Background

Microarrays have been used for the last decade to analyze the global gene expression programs of different biological processes and disease states. During that time, e.g. the methodologies for background adjustment [1], normalization [2] and probe set summaries [3] have been improved and it is likely that further efforts will enable better analysis of microarray data. The exponential use of microarrays in biology has resulted in large public gene expression repositories that include thousands of arrays for the most commonly used Affymetrix platforms. The integrated analysis of this wealth of gene expression data raises both new possibilities and challenges [4].

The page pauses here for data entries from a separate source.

(** A loop that threads a local variable through its iterations. *)
Fixpoint for_fold {A S} (xs : list A) (s : S) (body : A → S → Py S) : Py S :=
  match xs with
  | [] => ret s
  | x :: xs' => let* s' := body x s in for_fold xs' s' body
  end.

Definition get {A} (f : World → A) : Py A := λ w, (Ret (f w), w).

Definition modify (f : World → World) : Py unit := λ w, (Ret tt, f w).

(** Field updates. *)
Definition set_labels (f : gmap nat QLabel → gmap nat QLabel) (w : World) : World :=
  {| labels := f (labels w); next_label := next_label w;
     news_widgets := news_widgets w; selected_index := selected_index w;
     threads := threads w; queue := queue w; running_on := running_on w;
     clock := clock w; trace := trace w |}.

Definition set_next_label (n : nat) (w : World) : World :=
  {| labels := labels w; next_label := n;
     news_widgets := news_widgets w; selected_index := selected_index w;
     threads := threads w; queue := queue w; running_on := running_on w;
     clock := clock w; trace := trace w |}.

Definition set_news_widgets (f : list QWidget → list QWidget) (w : World) : World :=
  {| labels := labels w; next_label := next_label w;
     news_widgets := f (news_widgets w); selected_index := selected_index w;
     threads := threads w; queue := queue w; running_on := running_on w;
     clock := clock w; trace := trace w |}.

Definition set_selected_index (i : Z) (w : World) : World :=
  {| labels := labels w; next_label := next_label w;
     news_widgets := news_widgets w; selected_index := i;
     threads := threads w; queue := queue w; running_on := running_on w;
     clock := clock w; trace := trace w |}.

Definition set_threads (f : list QThread → list QThread) (w : World) : World :=
  {| labels := labels w; next_label := next_label w;
     news_widgets := news_widgets w; selected_index := selected_index w;
     threads := f (threads w); queue := queue w; running_on := running_on w;
     clock := clock w; trace := trace w |}.

Definition set_queue (f : list event → list event) (w : World) : World :=
  {| labels := labels w; next_label := next_label w;
     news_widgets := news_widgets w; selected_index := selected_index w;
     threads := threads w; queue := f (queue w); running_on := running_on w;
     clock := clock w; trace := trace w |}.

Definition set_running_on (t : thread) (w : World) : World :=
  {| labels := labels w; next_label := next_label w;
     news_widgets := news_widgets w; selected_index := selected_index w;
     threads := threads w; queue := queue w; running_on := t;
     clock := clock w; trace := trace w |}.

Definition set_clock (n : nat) (w : World) : World :=
  {| labels := labels w; next_label := next_label w;
     news_widgets := news_widgets w; selected_index := selected_index w;
     threads := threads w; queue := queue w; running_on := running_on w;
     clock := n; trace := trace w |}.

Definition set_trace (f : list (thread * effect) → list (thread * effect))
    (w : World) : World :=
  {| labels := labels w; next_label := next_label w;
     news_widgets := news_widgets w; selected_index := selected_index w;
     threads := threads w; queue := queue w; running_on := running_on w;
     clock := clock w; trace := f (trace w) |}.

(** ** Primitives *)

(** An effect is recorded with the thread that performs it. *)
Definition perform (e : effect) : Py unit :=
  modify (λ w, set_trace (λ tr, tr ++ [(running_on w, e)]) w).

Definition print (text : string) : Py unit := perform (Print text).

(** A signal emitted towards the interaction thread, or a deferred
    deletion: an event appended to its queue. *)
Definition post (ev : event) : Py unit := modify (set_queue (λ q, q ++ [ev])).

Definition QThread_start (th : QThread) : Py unit :=
  modify (set_threads (λ ts, ts ++ [th])).

(** The last reference to the Python object of a thread goes away, and
    with it the C++ object.  The destructor of a [QThread] that was started
    and has not finished aborts the process. *)
Definition QThread_del (th : QThread) : Py unit :=
  λ w, if decide (th ∈ threads w) then (Raise QThread_destroyed, w)
       else (Ret tt, w).

(** [QLabel()]: a new object, distinct from every other one. *)
Definition QLabel_new : Py nat :=
  let* l := get next_label in
  modify (set_labels
            (insert l {| lb_content := NoContent; lb_dblclick := None;
                         lb_alive := true |})) >>
  modify (set_next_label (S l)) >>
  ret l.
(** The objects a notebook is made of: the node, its list, its cells. *)
Definition nb_locs (h : heap) (nb : loc) : list loc :=
  match h !! nb with
  | Some (ONotebook cl _) =>
      nb :: cl :: match h !! cl with
                  | Some (OList items) => items
                  | _ => []
                  end
  | _ => [nb]
  end.

(** ** [custom_highlighter] *)

(** [HtmlFormatter(cssclass=...)] *)
Record HtmlFormatter : Type := MkHtmlFormatter { cssclass : string }.

Section Highlighter.

(** [IPython.nbconvert.filters.highlight._pygments_highlight], taken as
    given: source, formatter and language to HTML, or an exception. *)
Variable _pygments_highlight :
  string -> HtmlFormatter -> string -> result string.

(** [language] is [None] or a string; a caller that leaves it out stands for
    [Some "ipython"]. [metadata] is accepted and not used. *)
Definition custom_highlighter (source : string) (language : option string)
    (metadata : option json) : result string :=
  let formatter := MkHtmlFormatter "highlight-ipynb" in
  let language' := if truthy language then default "" language else "ipython" in
  let output := _pygments_highlight source formatter language' in
  output.

End Highlighter.

(** ** [thebe] *)

(** [posixpath.join] *)
Definition starts_with_slash (s : string) : bool :=
  match s with
  | String c _ => Ascii.eqb c "/"
  | EmptyString => false
  end.

Fixpoint ends_with_slash (s : string) : bool :=
  match s with
  | EmptyString => false
  | String c EmptyString => Ascii.eqb c "/"
  | String _ s' => ends_with_slash s'
  end.

Definition os_path_join (a : string) (p : list string) : string :=
  fold_left
    (fun path b =>
       if starts_with_slash b then b
       else if (String.eqb path "" || ends_with_slash path)%bool then path +:+ b
       else path +:+ "/" +:+ b)
    p a.

(** The [Config] handed to the exporter. *)
Record Config : Type := MkConfig {
  CSSHTMLHeaderTransformer_enabled : bool;
  CSSHTMLHeaderTransformer_highlight_class : string;
  SubCell_enabled : bool;
  SubCell_start : Z;
  SubCell_end : option Z
}.

(** [HTMLExporter(config=..., filters=..., template_file=...,
    template_path=..., preprocessors=[SubCell])] *)
Record HTMLExporter : Type := MkHTMLExporter {
  config : Config;
  highlight2html : string -> option json -> result string;
  template_file : string;
  template_path : string
}.

(** What a call of [thebe] can change or leave behind: the notebook files
    handed to the exporter so far, and the blocks stored in [htmlStash]. *)
Record world : Type := MkWorld {
  rendered : list string;
  stash : list (string * bool)
}.

Definition M (A : Type) : Type := world -> result A * world.

Definition raise {A : Type} (e : exn) : M A := fun w => (Raise e, w).
Definition bind {A B : Type} (c : M A) (f : A -> M B) : M B :=
  fun w =>
    match c w with
    | (Return a, w') => f a w'
    | (Raise e, w') => (Raise e, w')
    end.
Definition lift {A : Type} (r : result A) : M A := fun w => (r, w).

Notation "'let*' x ':=' c 'in' k" := (bind c (fun x => k))
  (at level 10, x name, c at level 100, k at level 200).
Lemma fetched_from_stats_is_found_witness :
  let statsData :=
    [[VString "Person ID"; VString "Full Name"; VString "First Name";
      VString "Last Name"; VString "Events This Quarter"];
     [VString "a1"; VString "Ann Lee"; VString "Ann"; VString "Lee"; VNumber 5;
      VNull; VNull; VNull; VNull; VNull; VNull; VString "7"]] in
  exists r,
    In r statsData
    /\ statsOf statsData [VString "a1"; VString "Ann Lee"; VString "Lee"; VString "Ann"; VNull]
       = (parseIntOrZero (cell r (STATS_COL_QUARTER_EVENTS - 1)),
          parseIntOrZero (cell r (STATS_COL_ACTIVITY_SCORE - 1))).
Proof.
  intros statsData.
  destruct (fetched_from_stats_is_found statsData
              [VString "a1"; VString "Ann Lee"; VString "Lee"; VString "Ann"; VNull])
    as (r & H1 & _ & H3).
  - left. reflexivity.
  - exists r. split; assumption.
Defined.

Lemma fetched_not_processed idCol firstNameCol lastNameCol sourceData o :
  In o (fetchedNames idCol firstNameCol lastNameCol sourceData) ->
  processed o = false /\ missingDetails o = false.
Proof.
  intros Ho. rewrite fetchedNames_spec in Ho.
  apply in_map_iff in Ho. destruct Ho as (r & <- & _).
  unfold processed, missingDetails.
  cbn [fetchedRow cell nth UAT_COL_ACTIVITY_LEVEL Nat.sub hasContent ToBoolean andb].
  now rewrite !andb_false_r.
Qed.

(** X12. Rows as fetched carry no level, so a run of [updateActivityLevels]
    over them logs nothing: the 'Event Attendance' tab keeps its rows (or
    gets only its header) and every counter of the run is 0. *)
Theorem run_on_fetched_rows_logs_nothing
  (tza : Z) (ss : spreadsheet) (statsSheet : sheet) (today timeZone : Z)
  (idCol firstNameCol lastNameCol : nat) (sourceData : list row)
  (Hstats : attendanceStats ss = Some statsSheet)
  (Hrows : fetchedNames idCol firstNameCol lastNameCol sourceData <> []) :
  exists final,
    updateActivityLevels tza ss
      (fetchedNames idCol firstNameCol lastNameCol sourceData) today timeZone
    = ({| attendanceStats := Some statsSheet;
          eventAttendance :=
            Some (match eventAttendance ss with
                  | Some existing => existing
                  | None => [eventAttendanceHeader]
                  end) |},
       ProcessingComplete final)
    /\ eventAttendancesLogged final = 0
    /\ recordsToProcessCount final = 0
    /\ recordsMissingDetailsUAT final = 0
    /\ recordsSkippedOrFailed final = [].
Proof.
  set (fetched := fetchedNames idCol firstNameCol lastNameCol sourceData) in *.
  rewrite (updateActivityLevels_complete tza ss statsSheet fetched today timeZone
             Hstats Hrows).
  cbv zeta.
  match goal with |- context [fold_left ?f fetched ?i] => set (final := fold_left f fetched i) end.
  destruct (run_fields tza today timeZone (getValues statsSheet) fetched
              (initialState {| attendanceStats := Some statsSheet;
                               eventAttendance :=
                                 Some (match eventAttendance ss with
                                       | Some existing => existing
                                       | None => [eventAttendanceHeader]
                                       end) |}) _ eq_refl)
    as (H1 & H2 & H3 & H4 & H5).
  fold final in H1, H2, H3, H4, H5.
  assert (Hnone : forall o, In o fetched ->
                    processed o = false /\ missingDetails o = false)
    by (intros o; apply fetched_not_processed).
  assert (Hflat : flat_map (personRows tza today timeZone (getValues statsSheet)) fetched
                  = []).
  { clear -Hnone. induction fetched as [|o rest IH]; [reflexivity|].
    cbn [flat_map]. unfold personRows at 1.
    destruct (Hnone o (or_introl eq_refl)) as (-> & _).
    apply IH. intros x Hx. apply Hnone. now right. }
  assert (Hf1 : filter processed fetched = []).
  { clear -Hnone. induction fetched as [|o rest IH]; [reflexivity|].
    cbn [filter]. destruct (Hnone o (or_introl eq_refl)) as (-> & _).
    apply IH. intros x Hx. apply Hnone. now right. }
  assert (Hf2 : filter missingDetails fetched = []).
  { clear -Hnone. induction fetched as [|o rest IH]; [reflexivity|].
    cbn [filter]. destruct (Hnone o (or_introl eq_refl)) as (_ & ->).
    apply IH. intros x Hx. apply Hnone. now right. }
  assert (Hf3 : filter (unknownLevel (getValues statsSheet)) fetched = []).
  { clear -Hnone. induction fetched as [|o rest IH]; [reflexivity|].
    cbn [filter]. unfold unknownLevel at 1.
    destruct (Hnone o (or_introl eq_refl)) as (-> & _). cbn [andb].
    apply IH. intros x Hx. apply Hnone. now right. }
  rewrite Hflat in H1, H2. rewrite Hf1 in H3. rewrite Hf2 in H4. rewrite Hf3 in H5.
  rewrite app_nil_r in H1.
  exists final. rewrite H1, H2, H3, H4, H5.
  cbn. auto.
Qed.

Lemma run_on_fetched_rows_logs_nothing_witness :
  let sourceData :=
    [[VString "Person ID"; VString "Full Name"; VString "First Name"; VString "Last Name"];
     [VString "a1"; VString "Ann Lee"; VString "Ann"; VString "Lee"]] in
  exists final,
    updateActivityLevels 0 {| attendanceStats := Some sourceData; eventAttendance := None |}
      (fetchedNames 1 3 4 sourceData) 1704240000777 0
    = ({| attendanceStats := Some sourceData;
          eventAttendance := Some [eventAttendanceHeader] |},
       ProcessingComplete final)
    /\ eventAttendancesLogged final = 0.
Proof.
  intros sourceData.
  destruct (run_on_fetched_rows_logs_nothing 0
              {| attendanceStats := Some sourceData; eventAttendance := None |}
              sourceData 1704240000777 0 1 3 4 sourceData eq_refl ltac:(discriminate))
    as (final & H1 & H2 & _).
  exists final. split; assumption.
Defined.

(** ** [loadData] *)

Lemma cell_setIndex a i v j :
  cell (setIndex a i v) j = if (i =? j)%nat then v else cell a j.
Proof.
  unfold cell. revert a j; induction i as [|i IH]; intros [|x a] [|j];
    cbn [setIndex nth Nat.eqb]; try reflexivity.
  - now destruct j.
  - rewrite IH. destruct (i =? j)%nat; [reflexivity | now destruct j].
  - apply IH.
Qed.

Lemma setIndex_twice a i v w : setIndex (setIndex a i v) i w = setIndex a i w.
Proof.
  revert a; induction i as [|i IH]; intros [|x a]; cbn [setIndex]; try reflexivity.
  - now rewrite IH.
  - now rewrite IH.
Qed.

Lemma setIndex_swap a i j v w :
  i <> j -> setIndex (setIndex a i v) j w = setIndex (setIndex a j w) i v.
Proof.
  revert a j; induction i as [|i IH]; intros [|x a] [|j] Hij;
    cbn [setIndex]; try congruence; try reflexivity.
  - rewrite IH by congruence. reflexivity.
  - rewrite IH by congruence. reflexivity.
Qed.

Lemma setIndex_fill_twice a v w :
  setIndex (setIndex (setIndex (setIndex a 0 v) 1 w) 0 v) 1 w
  = setIndex (setIndex a 0 v) 1 w.
Proof.
  rewrite (setIndex_swap (setIndex a 0 v) 1 0 w v) by discriminate.
  now rewrite !setIndex_twice.
Qed.

Section Load.

Variable directoryData : list row.

Lemma loadRow_fields st r :
  uatValuesUpdated (loadRow directoryData st r)
  = uatValuesUpdated st ++ [loadedRow directoryData r]
  /\ namesProcessed (loadRow directoryData st r)
     = namesProcessed st + (if hasBothNames r then 1 else 0)
  /\ namesFound (loadRow directoryData st r) + Z.of_nat (List.length (namesNotFoundList (loadRow directoryData st r)))
     = namesFound st + Z.of_nat (List.length (namesNotFoundList st))
       + (if hasBothNames r then 1 else 0).
Proof.
  unfold loadRow, loadedRow, hasBothNames. cbv zeta.
  destruct (hasContent _ && hasContent _).
  - destruct (directoryScan _ _ _) as [[personId fullName]|];
      cbn [uatValuesUpdated namesProcessed namesFound namesNotFoundList];
      rewrite ?length_app; cbn [List.length]; repeat split; lia.
  - cbn [uatValuesUpdated namesProcessed namesFound namesNotFoundList].
    repeat split; lia.
Qed.

Lemma loadRows_fields rows st :
  let final := fold_left (loadRow directoryData) rows st in
  uatValuesUpdated final = uatValuesUpdated st ++ map (loadedRow directoryData) rows
  /\ namesProcessed final
     = namesProcessed st + Z.of_nat (List.length (filter hasBothNames rows))
  /\ namesFound final + Z.of_nat (List.length (namesNotFoundList final))
     = namesFound st + Z.of_nat (List.length (namesNotFoundList st))
       + Z.of_nat (List.length (filter hasBothNames rows)).
Proof.
  revert st; induction rows as [|r rest IH]; intros st final.
  - unfold final. cbn. rewrite app_nil_r. repeat split; lia.
  - unfold final. cbn [fold_left map].
    destruct (loadRow_fields st r) as (H1 & H2 & H3).
    destruct (IH (loadRow directoryData st r)) as (I1 & I2 & I3).
    rewrite I1, I2, I3, H1, H2, H3, <- app_assoc, !count_filter_cons.
    cbn [app]. repeat split; lia.
Qed.

Lemma loadRows_updated rows :
  uatValuesUpdated (loadRows directoryData rows) = map (loadedRow directoryData) rows.
Proof.
  unfold loadRows. destruct (loadRows_fields rows
    {| uatValuesUpdated := []; namesProcessed := 0; namesFound := 0;
       namesNotFoundList := [] |}) as (H & _).
  exact H.
Qed.

Lemma loadedRow_names_found r personId fullName :
  hasBothNames r = true ->
  directoryScan directoryData (cell r (UAT_COL_LAST_NAME - UAT_COL_ID))
    (cell r (UAT_COL_FIRST_NAME - UAT_COL_ID)) = Some (personId, fullName) ->
  let r' := loadedRow directoryData r in
  cell r' 0 = personId /\ cell r' 1 = VString fullName
  /\ cell r' 2 = cell r 2 /\ cell r' 3 = cell r 3.
Proof.
  intros Hb Hs r'. unfold r', loadedRow. rewrite Hb, Hs.
  rewrite !cell_setIndex. cbn. auto.
Qed.

Lemma loadedRow_names_missing r :
  hasBothNames r = true ->
  directoryScan directoryData (cell r (UAT_COL_LAST_NAME - UAT_COL_ID))
    (cell r (UAT_COL_FIRST_NAME - UAT_COL_ID)) = None ->
  let r' := loadedRow directoryData r in
  cell r' 0 = VNull /\ cell r' 1 = VNull /\ cell r' 2 = VNull /\ cell r' 3 = VNull.
Proof.
  intros Hb Hs r'. unfold r', loadedRow. rewrite Hb, Hs.
  rewrite !cell_setIndex. cbn. auto.
Qed.

(** Handing a row back a second time changes nothing. *)
Lemma loadedRow_idempotent r :
  loadedRow directoryData (loadedRow directoryData r) = loadedRow directoryData r.
Proof.
  destruct (hasBothNames r) eqn:Hb.
  - destruct (directoryScan directoryData (cell r (UAT_COL_LAST_NAME - UAT_COL_ID))
                (cell r (UAT_COL_FIRST_NAME - UAT_COL_ID)))
      as [[personId fullName]|] eqn:Hs.
    + destruct (loadedRow_names_found r personId fullName Hb Hs) as (_ & _ & H2 & H3).
      set (r' := loadedRow directoryData r) in *.
      assert (Hb' : hasBothNames r' = true).
      { unfold hasBothNames in *. cbn [UAT_COL_LAST_NAME UAT_COL_FIRST_NAME UAT_COL_ID Nat.sub] in *.
        now rewrite H2, H3. }
      unfold loadedRow at 1. rewrite Hb'.
      cbn [UAT_COL_LAST_NAME UAT_COL_FIRST_NAME UAT_COL_ID Nat.sub] in *.
      rewrite H2, H3, Hs.
      unfold r', loadedRow. rewrite Hb.
      cbn [UAT_COL_LAST_NAME UAT_COL_FIRST_NAME UAT_COL_ID UAT_COL_FULL_NAME Nat.sub].
      rewrite Hs.
      apply setIndex_fill_twice.
    + destruct (loadedRow_names_missing r Hb Hs) as (_ & _ & H2 & _).
      set (r' := loadedRow directoryData r) in *.
      unfold loadedRow at 1.
      assert (Hb' : hasBothNames r' = false).
      { unfold hasBothNames. cbn [UAT_COL_LAST_NAME UAT_COL_ID Nat.sub].
        now rewrite H2. }
      now rewrite Hb'.
  - unfold loadedRow. now rewrite Hb, Hb.
Qed.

Most of the commonly used Affymetrix platforms were designed before the respective genomes were fully sequenced. Therefore, these platforms have many probes that were designed after consensus sequences of clusters of Expressed Sequence Tags. In the original Affymetrix probe set definitions many probe sets often map to the same gene (e.g. they may target different transcript isoforms) and some integrative microarray studies use ad-hoc heuristics such as the average or maximum to integrate these values into a single expression estimate [5, 6].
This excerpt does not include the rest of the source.